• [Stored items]
Definition call_step e : option (System.system (D := D) (Q := Q)) :=
  match calls e with
  | (w, CallEnqueueTask nm t) :: c2 =>
      if forallb (fun q => qi_GetSize q + 1 <? 2 ^ 32) (queue (the_pool e)) && pool_accepts nm (the_pool e) then
        '(_, p') ← ret_of (QueuePool.EnqueueTask nm w t (the_pool e));
        Some (set_calls c2 (set_processes (with_pool (ProcessManager.pc (processes e)) p' (processes e)) e))
      else None
  | (w, CallInsertTask t at_) :: c2 =>
      if Z.of_nat (List.length (first_event (retrier e))) + 1 <? 2 ^ 32 then
        Some (set_calls c2 (set_retrier (Retrier.InsertTask w t at_ (retrier e)).2 (restarting e) e))
      else None
  | _ => None
  end.

Definition launch_step (fork : Z) e : option (System.system (D := D) (Q := Q)) :=
  match ProcessManager.pc (processes e) with
  | Registered w t tid =>
      x ← instances e !! w;
      '(pid, b, x') ← result_of (TaskExecute GetTask format_time engine_env configuration t tid fork x);
      '(_, p') ← ret_of (Fork_launched w tid pid b (the_pool e));
      let m := with_pool (InPool FReady) p' (processes e) in
      let m' := if pid >? 0
                then ProcessManager.mkSystem (manager m) (ProcessManager.pc m) p' (mkProcess pid tid w t :: ProcessManager.processes m)
                       (messages m) (gathering m)
                else m in
      if (fork =? -1) || (0 <? fork) then check_small (returns w (new_effects x x') x' b (set_processes m' e)) else None
  | _ => None
  end.

Definition act (a : action) e : option (System.system (D := D) (Q := Q)) :=
  match a with
  | AStart w =>
      match starting e with
      | (u, o) :: s =>
          if bool_decide (u = w)
          then operate w (fun x => result_of (launch names format_time o x)) e (set_instances (instances e) s (ending e) e)
          else None
      | [] => None
      end
  | ACall => call_step e
  | ADequeue =>
      match ProcessManager.pc (processes e), ret_of (DequeueTask (the_pool e)) with
      | InPool FReady, Some (Returned r p') => Some (set_processes (with_pool (InPool (forker_after r)) p' (processes e)) e)
      | _, _ => None
      end
  | AExecute free =>
      match ProcessManager.pc (processes e), tid_workflow_instance (the_pool e) !! Z.to_nat free with
      | InPool (FGot nm w t), Some None =>
          if (0 <=? free) && (free <? maxpid (the_pool e)) then
            '(tid, p') ← ret_of (QueuePool.ExecuteTask w t nm 0 (the_pool e));
            Some (set_processes (with_pool (Registered w t tid) p' (processes e)) e)
          else None
      | _, _ => None
      end
  | ALaunch fork => launch_step fork e
  | AEnd retcode =>
      match ProcessManager.processes (processes e) with
      | x :: l => Some (set_processes (ProcessManager.mkSystem (manager (processes e)) (ProcessManager.pc (processes e)) (the_pool e) l
                          (messages (processes e) ++ [Ended x retcode]) (gathering (processes e))) e)
      | [] => None
      end
  | AGather log =>
      match messages (processes e), gathering (processes e), stopping e with
      | x :: q, true, None =>
          '(a, k, p') ← ret_of (Gather (manager (processes e)) (fun _ => Some log) false (message_buf x) (the_pool e));
          Some (set_stopping (stop_of a)
            (set_processes (ProcessManager.mkSystem (manager (processes e)) (ProcessManager.pc (processes e)) p'
               (ProcessManager.processes (processes e)) q k) e))
      | _, _, _ => None
      end
  | AStop =>
      match stopping e with
      | Some ((w, t), (retcode, output)) =>
          operate w (fun x => result_of (TaskStop (known_queue names) GetTask format_time t retcode output x)) e (set_stopping None e)
      | None => None
      end
  | ADue now =>
      match shift_event now (retrier e) with
      | (Some ev, r') => Some (set_retrier r' (data ev :: restarting e) e)
      | _ => None
      end
  | ARestart =>
      match restarting e with
      | (w, t) :: r =>
          operate w (fun x => result_of (TaskRestart (known_queue names) format_time t x)) e (set_retrier (retrier e) r e)
      | [] => None
      end
  | ACancel w =>
      x ← instances e !! w;
      '(_, x') ← result_of (Cancel x);
      Some (set_instances (<[w := x']> (instances e)) (starting e) (ending e) e)
  | ADelete =>
      match ending e with
      | w :: s => Some (set_instances (delete w (instances e)) (starting e) s e)
      | [] => None
      end
  end.

Fixpoint acts (l : list action) e : option (System.system (D := D) (Q := Q)) :=
  match l with
  | [] => Some e
  | a :: l => e ← act a e; acts l e
  end.
End run.

Section sound.
Context {D : Type} `{Dom D} {Q : Type} `{QueueLaws Q, !QueueTasks Q, !QueueTasksLaws Q}.
Context (names : list string) (GetTask : string -> option Task) (format_time : Z -> string).
Context (engine_env : string -> option string) (configuration : Configuration.Configuration).
Context (built : origin -> world (D := D) -> Prop).
Implicit Types (e : System.system (D := D) (Q := Q)).
Abbreviation system_step := (System.step names GetTask format_time engine_env configuration built).

Lemma check_small_Some e e' : check_small e = Some e' -> e' = e /\ small e.
Proof.
  unfold check_small, small. destruct (Z.ltb_spec (len (System.running e)) (2 ^ 32)), (Z.ltb_spec (len (System.retrying e)) (2 ^ 32));
    cbn; try done. by intros [= <-].
Qed.

Lemma result_of_Some {A} (r : result (D := D) A) a w : result_of r = Some (a, w) -> r = Ok a w.
Proof. destruct r; try done. by intros [= <- <-]. Qed.

Lemma ret_of_Some {A} (r : outcome A) a : ret_of r = Some a -> r = Ret a.
Proof. destruct r; try done. by intros [= <-]. Qed.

• [BRIEF]
From the line containing "cbn; try done. by intros [= <-]." through the last line of the entries above, print every line exactly, including both ends, and nothing else.

• [OUTPUT BELOW]
    cbn; try done. by intros [= <-].
Qed.

Lemma result_of_Some {A} (r : result (D := D) A) a w : result_of r = Some (a, w) -> r = Ok a w.
Proof. destruct r; try done. by intros [= <- <-]. Qed.

Lemma ret_of_Some {A} (r : outcome A) a : ret_of r = Some a -> r = Ret a.
Proof. destruct r; try done. by intros [= <-]. Qed.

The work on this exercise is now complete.